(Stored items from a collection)

== Segment start ==

(* ===== verification/GoUrl.v ===== *)
(** * Go's [net/url]: escaping, query strings and [url.Parse] (Go 1.26). *)
From S2P Require Import Prelude GoStrings GoNet.

(** ** Escaping *)

Inductive encoding := encodePathSegment | encodeQueryComponent | encodeHost
                    | encodeZone | encodePath | encodeUserPassword | encodeFragment.
Definition encoding_eqb (a b : encoding) : bool :=
  match a, b with
  | encodePathSegment, encodePathSegment | encodeQueryComponent, encodeQueryComponent
  | encodeHost, encodeHost | encodeZone, encodeZone | encodePath, encodePath
  | encodeUserPassword, encodeUserPassword | encodeFragment, encodeFragment => true
  | _, _ => false
  end.
Definition is_host_mode (m : encoding) : bool :=
  match m with encodeHost | encodeZone => true | _ => false end.

Definition dquote : ascii := ascii_of_N 34.

Definition shouldEscape (c : ascii) (m : encoding) : bool :=
  if is_alnum c then false
  else if (is_host_mode m && (ContainsByte "!$&'()*+,;=:[]<>" c || (c =b dquote)))%bool then false
  else if ContainsByte "-_.~" c then false
  else if ContainsByte "$&+,/:;=?@" c then
    match m with
    | encodePath => c =b "?"
    | encodePathSegment => ContainsByte "/;,?" c
    | encodeUserPassword => ContainsByte "@/?:" c
    | encodeQueryComponent => true
    | encodeFragment => false
    | encodeHost | encodeZone => true
    end
  else if (encoding_eqb m encodeFragment && ContainsByte "!()*" c)%bool then false
  else true.

Definition upperhex (n : N) : ascii :=
  match String.get (N.to_nat n) "0123456789ABCDEF" with Some c => c | None => "0"%char end.

Definition pct (c : ascii) : string :=
  String "%" (String (upperhex (code c / 16)) (String (upperhex (N.modulo (code c) 16)) "")).

Definition escape_byte (m : encoding) (c : ascii) : string :=
  if (encoding_eqb m encodeQueryComponent && (c =b " "))%bool then "+"
  else if shouldEscape c m then pct c
  else String c "".

Fixpoint escape (m : encoding) (s : string) : string :=
  match s with
  | EmptyString => EmptyString
  | String c s' => escape_byte m c +:+ escape m s'
  end.
Definition PathEscape (s : string) : string := escape encodePathSegment s.
Definition QueryEscape (s : string) : string := escape encodeQueryComponent s.

Definition unhex2 (a b : ascii) : option N :=
  match hex_val a, hex_val b with
  | Some x, Some y => Some (x * 16 + y)%N
  | _, _ => None
  end.

Definition is_space_byte (n : N) : bool := N.eqb n 32.

(** [unescape]; [None] is an [EscapeError] or an [InvalidHostError]. *)
Fixpoint unescape (m : encoding) (s : string) : option string :=
  match s with
  | EmptyString => Some EmptyString
  | String c s' =>
      if c =b "%" then
        match s' with
        | String a (String b s'') =>
            match unhex2 a b with
            | None => None
            | Some v =>
                let is25 := N.eqb v 37 in
                if (encoding_eqb m encodeHost && N.ltb v 128 && negb is25)%bool then None
                else if (encoding_eqb m encodeZone && negb is25 && negb (is_space_byte v)
                         && shouldEscape (ascii_of_N v) encodeHost)%bool then None
                else option_map (String (ascii_of_N v)) (unescape m s'')
            end
        | _ => None
        end
      else if c =b "+" then
        option_map
          (String (if encoding_eqb m encodeQueryComponent then " "%char else "+"%char))
          (unescape m s')
      else if (is_host_mode m && N.ltb (code c) 128 && shouldEscape c m)%bool then None
      else option_map (String c) (unescape m s')
  end.
Definition PathUnescape (s : string) : option string := unescape encodePathSegment s.
Definition QueryUnescape (s : string) : option string := unescape encodeQueryComponent s.

(** ** Query strings *)

(** [url.Values]. *)
Abbreviation Values := (gmap string (list string)).

Definition Values_Set (k v : string) (q : Values) : Values := <[k := [v]]> q.
Definition Values_Get (k : string) (q : Values) : string :=
  match q !! k with Some (v :: _) => v | _ => "" end.
Definition Values_Add (kv : string * string) (q : Values) : Values :=
  <[kv.1 := (match q !! kv.1 with Some l => l | None => [] end) ++ [kv.2]]> q.

Definition key_le (a b : string * list string) : Prop := String.leb a.1 b.1 = true.
#[export] Instance key_le_dec a b : Decision (key_le a b).
Proof. unfold key_le. apply _. Defined.

(** The keys in byte order ([slices.Sorted]). *)
Definition sorted_values (q : Values) : list (string * list string) :=
  merge_sort key_le (map_to_list q).

Definition query_pairs (l : list (string * list string)) : list (string * string) :=
  mbind (fun kvs : string * list string => map (pair kvs.1) kvs.2) l.

Definition encode_pair (kv : string * string) : string :=
  QueryEscape kv.1 +:+ "=" +:+ QueryEscape kv.2.

(** [Values.Encode]. *)
Definition Values_Encode (q : Values) : string :=
  Join (map encode_pair (query_pairs (sorted_values q))) "&".

(** One [key=value] of a query string; [None] is dropped. *)
Definition parse_pair (p : string) : option (string * string) :=
  if ContainsByte p ";" then None
  else if p == "" then None
  else let '(k, v, _) := CutByte p "=" in
       match QueryUnescape k, QueryUnescape v with
       | Some k', Some v' => Some (k', v')
       | _, _ => None
       end.

Definition add_pair (q : Values) (p : string) : Values :=
  match parse_pair p with Some kv => Values_Add kv q | None => q end.

(** [ParseQuery] with its error ignored, as [URL.Query] does.  A query of more
    than 10000 parameters is refused as a whole ([urlmaxqueryparams]). *)
Definition ParseQuery (query : string) : Values :=
  let ps := SplitByte query "&" in
  if (10000 <? Z.of_nat (length ps))%Z then ∅ else fold_left add_pair ps ∅.

(** ** [url.Parse] *)

Record URL := { Scheme : string; Opaque : string; Host : string; Path : string; RawQuery : string }.
Definition URL_Query (u : URL) : Values := ParseQuery (RawQuery u).

(** [getScheme]: the scheme and the rest; [None] is "missing protocol scheme". *)
Fixpoint getScheme_from (first : bool) (raw s acc : string) : option (string * string) :=
  match s with
  | EmptyString => Some ("", raw)
  | String c s' =>
      if is_alpha c then getScheme_from false raw s' (acc +:+ String c "")
      else if (is_digit c || ContainsByte "+-." c)%bool then
        if first then Some ("", raw) else getScheme_from false raw s' (acc +:+ String c "")
      else if c =b ":" then if first then None else Some (acc, s')
      else Some ("", raw)
  end.
Definition getScheme (raw : string) : option (string * string) := getScheme_from true raw raw "".

Definition is_ctl (c : ascii) : bool := (N.ltb (code c) 32 || N.eqb (code c) 127)%bool.

Definition validOptionalPort (port : string) : bool :=
  match port with
  | EmptyString => true
  | String c p => ((c =b ":") && str_all is_digit p)%bool
  end.

(** [parseHost]: [host], [host:port] or [[IPv6]:port]. *)
Definition parseHost (host : string) : option string :=
  match LastIndexByte host "[" with
  | Some (S _) => None
  | Some O =>
      match LastIndexByte host "]" with
      | None => None
      | Some e =>
          let colonPort := str_drop (S e) host in
          if negb (validOptionalPort colonPort) then None else
          let hostname := str_take (e - 1) (str_drop 1 host) in
          let un := match Index hostname "%25" with
                    | Some z =>
                        match unescape encodeHost (str_take z hostname),
                              unescape encodeZone (str_drop z hostname) with
                        | Some a, Some b => Some (a +:+ b)
                        | _, _ => None
                        end
                    | None => unescape encodeHost hostname
                    end in
          match un with
          | None => None
          | Some h => match ParseAddr h with
                      | Some Addr6 => Some ("[" +:+ h +:+ "]" +:+ colonPort)
                      | _ => None
                      end
          end
      end
  | None =>
      match IndexByte host ":" with
      | Some i => if validOptionalPort (str_drop i host) then unescape encodeHost host else None
      | None => unescape encodeHost host
      end
  end.

Definition validUserinfo (s : string) : bool :=
  str_all (fun c => (is_alnum c || ContainsByte "-._:~!$&'()*+,;=%@" c)%bool) s.

(** [parseAuthority], the user information being checked and dropped. *)
Definition parseAuthority (authority : string) : option string :=
  match LastIndexByte authority "@" with
  | None => parseHost authority
  | Some i =>
      match parseHost (str_drop (S i) authority) with
      | None => None
      | Some h =>
          let userinfo := str_take i authority in
          if negb (validUserinfo userinfo) then None else
          let '(user, pass, _) := CutByte userinfo ":" in
          match unescape encodeUserPassword user, unescape encodeUserPassword pass with
          | Some _, Some _ => Some h
          | _, _ => None
          end
      end
  end.

(** [parse(rawURL, false)] of a text without a fragment. *)
Definition parse_url (raw : string) : option URL :=
  if negb (str_all (fun c => negb (is_ctl c)) raw) then None
  else if raw == "*" then
    Some {| Scheme := ""; Opaque := ""; Host := ""; Path := "*"; RawQuery := "" |}
  else match getScheme raw with
  | None => None
  | Some (scheme0, rest0) =>
      let scheme := ToLower scheme0 in
      let '(rest, rawQuery, _) := CutByte rest0 "?" in
      if (negb (HasPrefix rest "/") && (scheme != ""))%bool then
        Some {| Scheme := scheme; Opaque := rest; Host := ""; Path := ""; RawQuery := rawQuery |}
      else if (negb (HasPrefix rest "/")
               && ContainsByte (fst (fst (CutByte rest "/"))) ":")%bool then None
      else
        let with_authority :=
          (((scheme != "") || negb (HasPrefix rest "///")) && HasPrefix rest "//")%bool in
        let '(authority, path) :=
          if with_authority then
            let a := str_drop 2 rest in
            match IndexByte a "/" with
            | Some i => (Some (str_take i a), str_drop i a)
            | None => (Some a, "")
            end
          else (None, rest) in
        match (match authority with Some a => parseAuthority a | None => Some "" end),
              unescape encodePath path with
        | Some host, Some p =>
            Some {| Scheme := scheme; Opaque := ""; Host := host; Path := p; RawQuery := rawQuery |}
        | _, _ => None
        end
  end.

(** [url.Parse]: the fragment is cut off and must be well escaped. *)
Definition Parse (raw : string) : option URL :=
  let '(u, frag, _) := CutByte raw "#" in
  match parse_url u with
  | None => None
  | Some url =>
      match unescape encodeFragment frag with Some _ => Some url | None => None end
  end.

Example Parse_ex :
  Parse "iscsi://10.0.0.1:3260/iqn.x%3Aa/lun/0?name=a+b" =
  Some {| Scheme := "iscsi"; Opaque := ""; Host := "10.0.0.1:3260"; Path := "/iqn.x:a/lun/0";
          RawQuery := "name=a+b" |}.
Proof. vm_compute. reflexivity. Qed.
Example Parse_hosts :
  map (fun s => Host <$> Parse s)
    ["nfs://[::1]:2049/a"; "nfs://::1/a"; "nfs://u:p@h/a"; "nfs://h%20/a"; "nfs:///a"; "nfs:a"]
  = [Some "[::1]:2049"; None; Some "h"; None; Some ""; Some ""].
Proof. vm_compute. reflexivity. Qed.
Example Encode_ex :
  Values_Encode (Values_Set "vhdxPath" "D:\a b" (Values_Set "name" "x&y" ∅)) =
  "name=x%26y&vhdxPath=D%3A%5Ca+b".
Proof. vm_compute. reflexivity. Qed.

== Segment end ==

▶ **TASK BRIEF**
Please reproduce the lines from the line with "Fixpoint unescape (m" to the line with "match q !! k with", both ends included, exactly as they appear above.

▶ **TASK ANSWER**
Fixpoint unescape (m : encoding) (s : string) : option string :=
  match s with
  | EmptyString => Some EmptyString
  | String c s' =>
      if c =b "%" then
        match s' with
        | String a (String b s'') =>
            match unhex2 a b with
            | None => None
            | Some v =>
                let is25 := N.eqb v 37 in
                if (encoding_eqb m encodeHost && N.ltb v 128 && negb is25)%bool then None
                else if (encoding_eqb m encodeZone && negb is25 && negb (is_space_byte v)
                         && shouldEscape (ascii_of_N v) encodeHost)%bool then None
                else option_map (String (ascii_of_N v)) (unescape m s'')
            end
        | _ => None
        end
      else if c =b "+" then
        option_map
          (String (if encoding_eqb m encodeQueryComponent then " "%char else "+"%char))
          (unescape m s')
      else if (is_host_mode m && N.ltb (code c) 128 && shouldEscape c m)%bool then None
      else option_map (String c) (unescape m s')
  end.
Definition PathUnescape (s : string) : option string := unescape encodePathSegment s.
Definition QueryUnescape (s : string) : option string := unescape encodeQueryComponent s.

(** ** Query strings *)

(** [url.Values]. *)
Abbreviation Values := (gmap string (list string)).

Definition Values_Set (k v : string) (q : Values) : Values := <[k := [v]]> q.
Definition Values_Get (k : string) (q : Values) : string :=
  match q !! k with Some (v :: _) => v | _ => "" end.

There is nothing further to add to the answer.